La suerte tenía un precio
Más vale cantar que darnos con un canto en los dientes. Los pájaros y los ángeles vuelan porque saben tomarse a la ligera


No lo entiendo, dice tu hijo. Tras una afortunada carambola en el juego, esa extraña frase había brotado de tus labios: “Puedes darte con un canto en los dientes”. En un intento de explicar lo incomprensible, aclaras que ese canto no es una canción, sino una piedra. Sí, tu frase le anima a golpearse la dentadura con un pedazo de roca. Pero ¿por qué?, insiste el niño, como el sabueso que empieza a olfatear otra estrafalaria ocurrencia adulta. Y tú, empezando a perder pie, respondes que es una antigua costumbre, rara, muy rara. Algunas personas creían que, si tenías suerte, o si las cosas salían mejor de lo esperado, había que pagar un precio, sacrificar algo, provocarse dolor uno mismo. No lo entiendo, zanja él, mientras regresa entre risas y aleteos a su teatro de diversiones.

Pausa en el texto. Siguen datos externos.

(** * fake-email: the mailbox schema, the Next.js proxy routes and the mail view

    A shallow embedding of

    - the two migrations ([temporary_emails], [received_emails]) as a store
      with the constraint checks PostgreSQL runs on every statement,
    - [src/ui/src/app/api/generate/route.ts] (the zod schema and [POST]),
    - [src/ui/src/app/api/emails/[id]/route.ts] ([GET] and [DELETE]),
    - [src/ui/src/app/api/emails/route.ts] ([GET]),
    - [src/ui/src/app/api/emails/all/route.ts] ([DELETE]),
    - [src/ui/src/components/ui/email-view.tsx] ([renderBody]),
    - the pages [Home] ([onSubmit]) and [EmailsPage] (its handlers and what
      it renders),

    followed by the properties the specification states about them, and by
    further properties of the code. *)

From Stdlib Require Import ZArith NArith List String Ascii Bool Lia Floats.
Import ListNotations.

Set Implicit Arguments.

(** ** Text

    A character is its code: a code point in a PostgreSQL [TEXT]/[VARCHAR]
    value, a UTF-16 code unit in a JavaScript string.  The two coincide on
    ASCII, which is all the patterns of this repository accept. *)

Definition char := N.
Definition text := list char.

Definition chr (a : ascii) : char := N_of_ascii a.
Definition lit (s : string) : text := map chr (list_ascii_of_string s).
Arguments chr a%_char.
Arguments lit s%_string.

Definition char_eqb : char -> char -> bool := N.eqb.
Definition text_eq_dec : forall s t : text, {s = t} + {s <> t} :=
  list_eq_dec N.eq_dec.
Definition text_eqb (s t : text) : bool :=
  if text_eq_dec s t then true else false.

(** ** Regular expressions

    The fragment the repository's two patterns are written in: bracket
    expressions, literals, concatenation, [+], and the anchors [^] and [$].
    Matching is by derivatives, so it is a structural recursion on the
    subject string. *)

Module Regex.

Inductive t : Type :=
| Void
| Eps
| Chr (c : char)
| Bracket (ranges : list (char * char))
| Cat (r1 r2 : t)
| Alt (r1 r2 : t)
| Star (r : t).

(** [r+] *)
Definition Plus (r : t) : t := Cat r (Star r).

(** A range [lo-hi] of a bracket expression compares character codes. *)
Definition in_range (c : char) (lohi : char * char) : bool :=
  (fst lohi <=? c)%N && (c <=? snd lohi)%N.

Definition in_bracket (ranges : list (char * char)) (c : char) : bool :=
  existsb (in_range c) ranges.

Fixpoint nullable (r : t) : bool :=
  match r with
  | Void => false
  | Eps => true
  | Chr _ => false
  | Bracket _ => false
  | Cat r1 r2 => nullable r1 && nullable r2
  | Alt r1 r2 => nullable r1 || nullable r2
  | Star _ => true
  end.
(** In a run of [choose] that returned, every call returned as well, and
    every call on a state that is not terminal searched each child of the
    state, in the same run, unless it ended with its window closed. *)
Lemma choose_run_exhaustive (fuel : nat) (s : State) (r : triple)
    (log : list (call State)) :
  alphabeta_log fuel s NegInf PosInf true false 0 = (Ok r, log) ->
  forall c, In c log ->
    exists r_c,
      alphabeta fuel (call_state c) (call_a c) (call_B c)
                (call_is_max c) (call_is_min c) (call_depth c) = Ok r_c
      /\ (is_tie (call_state c) = true
          \/ is_win (call_state c) = true
          \/ (forall action child,
                In (action, child) (get_transitions (call_state c)) ->
                exists c', In c' log /\ call_state c' = child
                           /\ call_depth c' = call_depth c + 1)
          \/ window_closed (call_is_max c) (call_a c) (call_B c) r_c = true).
Proof.
  intros E c Hin.
  destruct (alphabeta_log_subruns fuel _ _ _ _ _ _ _ _ E c Hin)
    as (fc & rc & lc & Lc & Ec & Ic).
  exists rc; split.
  - apply (alphabeta_fuel_le fc fuel Lc).
    rewrite <- (alphabeta_log_erases fc), Ec; reflexivity.
  - pose proof (alphabeta_log_flags fuel s NegInf PosInf 0) as Fl.
    simpl in Fl. rewrite E in Fl; simpl in Fl.
    rewrite Forall_forall in Fl. destruct (Fl c Hin) as (Opp & _ & _).
    assert (Opp' : call_is_min c = negb (call_is_max c))
      by (rewrite Opp, negb_involutive; reflexivity).
    rewrite Opp' in Ec.
    destruct (is_tie (call_state c)) eqn:Tie; [left; reflexivity |].
    destruct (is_win (call_state c)) eqn:Win; [right; left; reflexivity |].
    right; right.
    destruct (alphabeta_log_covers fc _ _ _ _ _ _ _ Ec Tie Win) as [All | Closed].
    + left; intros action child I'.
      destruct (All action child I') as (c' & Ic' & Q).
      exists c'; split; [apply Ic, Ic' | exact Q].
    + right; exact Closed.
Qed.
(** * Remote processes multiplexed over the pyodide worker

    A shallow embedding of [src/vs/editor/contrib/rtv/remote/RTVUtils.ts]:
    the identifier source, the request and response envelopes, the three
    [Process] classes ([RunpyProcess], [ImgSummaryProcess], [SynthProcess]),
    the factory functions guarded by [pyodideLoaded], and the worker's
    message dispatch.

    Modelling conventions.
    - JavaScript objects live in a heap (a list indexed by handle); a
      handle is the identity of a [Process] object and of the listener
      closure that object creates in its constructor.
    - Module-level mutable state ([idGen], [pyodideWorker], [pyodideLoaded])
      is threaded explicitly through a [World] record.
    - A host callback is opaque: invoking it is recorded as a [Call] in the
      order the source invokes it, and the callback does not call back into
      this module while it runs.
    - Correlation ids are the numbers issued by [IDGenerator]: natural
      numbers, with the increment of a double ([IDGenerator.increment]). *)

From stdpp Require Import base list sets strings pretty.
From Stdlib Require Import ZArith.

Open Scope string_scope.
Open Scope list_scope.

(** ** JavaScript truthiness of the values the source tests *)

(** [if (s)] for a string: every string but the empty one is truthy. *)
Definition truthy (s : string) : bool := negb (String.eqb s "").

(** [if (v)] for [v?: string]: [undefined] is falsy. *)
Definition truthy_opt (v : option string) : bool :=
  match v with
  | Some s => truthy s
  | None => false
  end.

(** ** Identifier source *)

Module IDGenerator.
Record t := mk { next : nat }.

(** [constructor() { this.next = 0; }] *)
Definition new : t := mk 0.

(** A JavaScript number is an IEEE-754 double: the integers up to [2^53]
    are exact, and [2^53 + 1] rounds back to [2^53]. *)
Definition limit : N := 9007199254740992%N.

(** [this.next++] on a number: exact below [limit], without effect at
    [limit].  The counter starts at 0, so it never holds a value above
    [limit]. *)
Definition increment (n : nat) : nat :=
  if (N.of_nat n <? limit)%N then S n else n.

(** [getId() { return this.next++; }] *)
Definition getId (g : t) : nat * t := (next g, mk (increment (next g))).
End IDGenerator.

(** ** Envelopes *)

Inductive ResponseType :=
| STDOUT | STDERR | RESULT | EXCEPTION | ERROR | LOADED.

Definition ResponseType_value (t : ResponseType) : Z :=
  match t with
  | STDOUT => 1 | STDERR => 2 | RESULT => 3 | EXCEPTION => 4
  | ERROR => 5 | LOADED => 6
  end%Z.

Inductive RequestType := RUNPY | IMGSUM.

Definition RequestType_value (t : RequestType) : Z :=
  match t with RUNPY => 1 | IMGSUM => 2 end%Z.

Module PyodideWorkerResponse.
Record t := mk { id : nat; type : ResponseType; msg : string }.
End PyodideWorkerResponse.

Inductive WorkerRequest :=
| RunpyWorkerRequest (id : nat) (name content : string)
| ImgSumWorkerRequest (id : nat) (name content : string)
                      (line : Z) (varname : string).

Definition request_type (r : WorkerRequest) : RequestType :=
  match r with
  | RunpyWorkerRequest _ _ _ => RUNPY
  | ImgSumWorkerRequest _ _ _ _ _ => IMGSUM
  end.

(** ** Host callbacks and their invocations *)

(** A handle is an index into the heap of objects. *)
Abbreviation Handle := nat (only parsing).

(** A callback handed in by the host, or the closure the bootstrap code
    passes to [onExit] once pyodide has loaded. *)
Inductive Callback :=
| HostFn (n : nat)
| BootstrapFn.

(** The first argument of an exit callback: [0], [1] or [null]. *)
Inductive ExitCode :=
| JsNum (n : Z)
| JsNull.

(** One invocation of a callback, tagged by the slot it was called
    through: [this.onOutput(data)], [this.onError(data)], or the [fn] of
    [onExit] called as [fn(exitCode, result)]. *)
Inductive Call :=
| OutputCall (fn : Callback) (data : string)
| ErrorCall (fn : Callback) (data : string)
| ExitCall (fn : Callback) (exitCode : ExitCode) (result : string).

Definition is_exit_call (c : Call) : bool :=
  match c with ExitCall _ _ _ => true | _ => false end.

(** ** The worker: its message listeners and posted requests *)

Inductive Listener :=
| InitListener
| ProcessListener (h : Handle).

Global Instance Listener_eq_dec : EqDecision Listener.
Proof. solve_decision. Defined.

Module Worker.
Record t := mk { listeners : list Listener; outbox : list WorkerRequest }.

(** [new Worker(...)]: nothing registered, nothing posted. *)
Definition new : t := mk [] [].

(** [addEventListener('message', l)]; a listener already present is not
    added a second time. *)
Definition addEventListener (l : Listener) (w : t) : t :=
  if bool_decide (l ∈ listeners w) then w
  else mk (listeners w ++ [l]) (outbox w).

(** [removeEventListener('message', l)] *)
Definition removeEventListener (l : Listener) (w : t) : t :=
  mk (filter (λ l', l' ≠ l) (listeners w)) (outbox w).

(** [postMessage(r)] *)
Definition postMessage (r : WorkerRequest) (w : t) : t :=
  mk (listeners w) (outbox w ++ [r]).
End Worker.

(** Invoke an optional callback slot: [if (this.f) { this.f(data); }]. *)
Definition call_if {A} (slot : option Callback) (k : Callback → A) : list A :=
  match slot with
  | Some fn => [k fn]
  | None => []
  end.

(** ** RunpyProcess *)

Module RunpyProcess.
Record t := mk {
  id : nat;
  onResult : option Callback;
  onOutput : option Callback;
  onError : option Callback;
  result : option string;
  error : string;
  output : string;
  killed : bool
}.

(** Field assignments [this.f = v]. *)
Definition set_onResult (v : option Callback) (p : t) : t :=
  mk (id p) v (onOutput p) (onError p) (result p) (error p) (output p)
     (killed p).
Definition set_onOutput (v : option Callback) (p : t) : t :=
  mk (id p) (onResult p) v (onError p) (result p) (error p) (output p)
     (killed p).
Definition set_onError (v : option Callback) (p : t) : t :=
  mk (id p) (onResult p) (onOutput p) v (result p) (error p) (output p)
     (killed p).
Definition set_result (v : option string) (p : t) : t :=
  mk (id p) (onResult p) (onOutput p) (onError p) v (error p) (output p)
     (killed p).
Definition set_error (v : string) (p : t) : t :=
  mk (id p) (onResult p) (onOutput p) (onError p) (result p) v (output p)
     (killed p).
Definition set_output (v : string) (p : t) : t :=
  mk (id p) (onResult p) (onOutput p) (onError p) (result p) (error p) v
     (killed p).
Definition set_killed (v : bool) (p : t) : t :=
  mk (id p) (onResult p) (onOutput p) (onError p) (result p) (error p)
     (output p) v.

(** The two buffer deliveries at the head of the closure that [onExit]
    stores in [this.onResult]. *)
Definition flush (p : t) : list Call :=
  call_if (onOutput p) (λ f, OutputCall f (output p)) ++
  call_if (onError p) (λ f, ErrorCall f (error p)).

(** [fn((result && result !== '') ? 0 : null, result)] *)
Definition exitCode (result : string) : ExitCode :=
  if truthy result && negb (String.eqb result "") then JsNum 0 else JsNull.

(** The closure [(result) => { ... }] built by [onExit fn], run on the
    current fields of [this]. *)
Definition onResultClosure (fn : Callback) (p : t) (result : string)
  : list Call :=
  flush p ++ [ExitCall fn (exitCode result) result].

(** [if (this.onResult) { this.onResult(result); }] *)
Definition fireOnResult (p : t) (result : string) : list Call :=
  match onResult p with
  | Some fn => onResultClosure fn p result
  | None => []
  end.

(** The closure the constructor stores in [this.eventListener].  The
    closure of the object at handle [h] is named [ProcessListener h] where
    it is registered with or removed from the worker. *)
Definition eventListener (p : t) (m : PyodideWorkerResponse.t)
  : t * list Call :=
  if negb (Nat.eqb (PyodideWorkerResponse.id m) (id p)) then (p, [])
  else
    match PyodideWorkerResponse.type m with
    | RESULT =>
        let p' := set_result (Some (PyodideWorkerResponse.msg m)) p in
        (p', fireOnResult p' (PyodideWorkerResponse.msg m))
    | STDOUT =>
        (set_output (output p +:+ PyodideWorkerResponse.msg m) p, [])
    | STDERR | EXCEPTION =>
        (set_error (error p +:+ PyodideWorkerResponse.msg m) p, [])
    | _ => (p, [])
    end.

(** [constructor(program)], for the object allocated at [self]. *)
Definition new (self : Handle) (program : string)
           (g : IDGenerator.t) (w : Worker.t)
  : t * IDGenerator.t * Worker.t :=
  let '(i, g') := IDGenerator.getId g in
  let p := mk i None None None None "" "" false in
  let w1 := Worker.addEventListener (ProcessListener self) w in
  let w2 :=
    Worker.postMessage
      (RunpyWorkerRequest i ("program_" +:+ pretty i +:+ ".py") program) w1 in
  (p, g', w2).

(** [onStdout(fn) { this.onOutput = fn; }] *)
Definition onStdout (fn : Callback) (p : t) : t := set_onOutput (Some fn) p.

(** [onStderr(fn) { this.onError = fn; }] *)
Definition onStderr (fn : Callback) (p : t) : t := set_onError (Some fn) p.

(** [kill()]: set [killed], remove the listener from the worker, then
    [if (this.onResult) { this.onResult(''); }]. *)
Definition kill (self : Handle) (p : t) (w : Worker.t)
  : t * Worker.t * list Call :=
  let p' := set_killed true p in
  let w' := Worker.removeEventListener (ProcessListener self) w in
  (p', w', fireOnResult p' "").

(** [onExit(fn)]: store the closure, then
    [if (this.result) { this.onResult(this.result); }
     else if (this.killed) { this.onResult(''); }]. *)
Definition onExit (fn : Callback) (p : t) : t * list Call :=
  let p' := set_onResult (Some fn) p in
  if truthy_opt (result p') then
    (p', fireOnResult p' (default "" (result p')))
  else if killed p' then (p', fireOnResult p' "")
  else (p', []).
End RunpyProcess.

(** ** ImgSummaryProcess *)

Module ImgSummaryProcess.
Record t := mk {
  id : nat;
  onResult : option Callback;
  onOutput : option Callback;
  onError : option Callback;
  result : option string;
  error : string;
  output : string
}.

Quizás por algún temor ancestral, nos sentimos vulnerables ante la felicidad, da miedo incluso nombrarla. Tememos un brutal ajuste de cuentas: si todo nos sonríe, será porque una desgracia acecha a la vuelta de la esquina. A mayor suerte, mayor desastre. Ese presentimiento late en la historia griega del afortunado Polícrates, tirano de la isla de Samos. Cuando estaba en la cumbre de sus triunfos, recibió una carta del faraón advirtiéndole que acumular tanto éxito es peligroso. Te recomiendo que te deshagas de algún objeto que tenga mucho valor para ti: quizá al sufrir su pérdida podrás contrarrestar el exceso de tus victorias. Atemorizado, Polícrates zarpó en un barco, se alejó de la costa y temblando lanzó al mar su joya favorita: una sortija con una espléndida esmeralda labrada. Días después, un pescador capturó un pez para la mesa de palacio y, al abrirlo, los cocineros encontraron en sus tripas el mismo anillo arrojado a las olas. Cuando el faraón se enteró, supo que Polícrates tendría un final escalofriante. En efecto, poco tiempo después cayó en una trampa y murió crucificado por sus enemigos. Todavía hoy sigue vivo ese oscuro presagio, y tendemos a creer que nos cobrarán muy caro cada instante de felicidad. Como cantaba, por soleá, el jerezano Manuel Torre: “Estoy tan hecho a perder que cuando gano me enfado”.
No nos tratamos mucho mejor si, por el contrario, llueven los disgustos: ante errores y decepciones, nos asfixia el remordimiento o, peor aún, sentimos el impulso de castigarnos como penitencia, llegando incluso al extremo de las autolesiones. No en vano, la palabra “culpa” parece estar emparentada con colpus, en latín “golpe”. Terencio estrenó en la antigua Roma una obra teatral titulada Heautontimoroumenos, que significa “el que se atormenta a sí mismo”. Su protagonista educa con tal severidad y disciplina a su hijo que los rigores provocan la huida del joven. Tras meses sin saber de él, el padre vende su casa, sus propias ropas, sus muebles, todo, y se impone una vida sin placeres. Si era rígido con su hijo, ahora pasa a serlo consigo mismo. Este personaje doliente inspiraría a Baudelaire muchos siglos después un poema autobiográfico en Las flores del mal: “¡Yo soy la herida y el cuchillo, la bofetada y la mejilla! Soy el vampiro de mi sangre”. Pesimistas impenitentes, cuando nos cubre la noche oscura no esperamos el golpe de suerte, sino más bien el golpe de gracia.
Mantenemos una sorprendente relación con la prosperidad y la desdicha: casi la misma. Pensamos en expiar la felicidad o la angustia, como si una carga amenazadora acompañase cualquier giro de la fortuna. Entre sus propuestas para el nuevo milenio, el escritor Italo Calvino reivindicó la levedad: ante las espirales opresivas, proponía quitar peso, pena y gravedad. Afirmaba que, según la ciencia, la estructura del mundo material se apoya en entidades sutilísimas, como los mensajes del ADN, los impulsos de las neuronas, los quarks, los neutrinos errantes en el espacio desde el comienzo de los tiempos. Escribió: “Tomad la vida con levedad, que no es ser superficial, sino deslizarse sobre las cosas desde arriba, no tener piedras en el corazón, soltar los nudos que nos aprietan”. Más vale cantar que darnos con un canto en los dientes. Los pájaros y los ángeles vuelan porque saben tomarse a la ligera.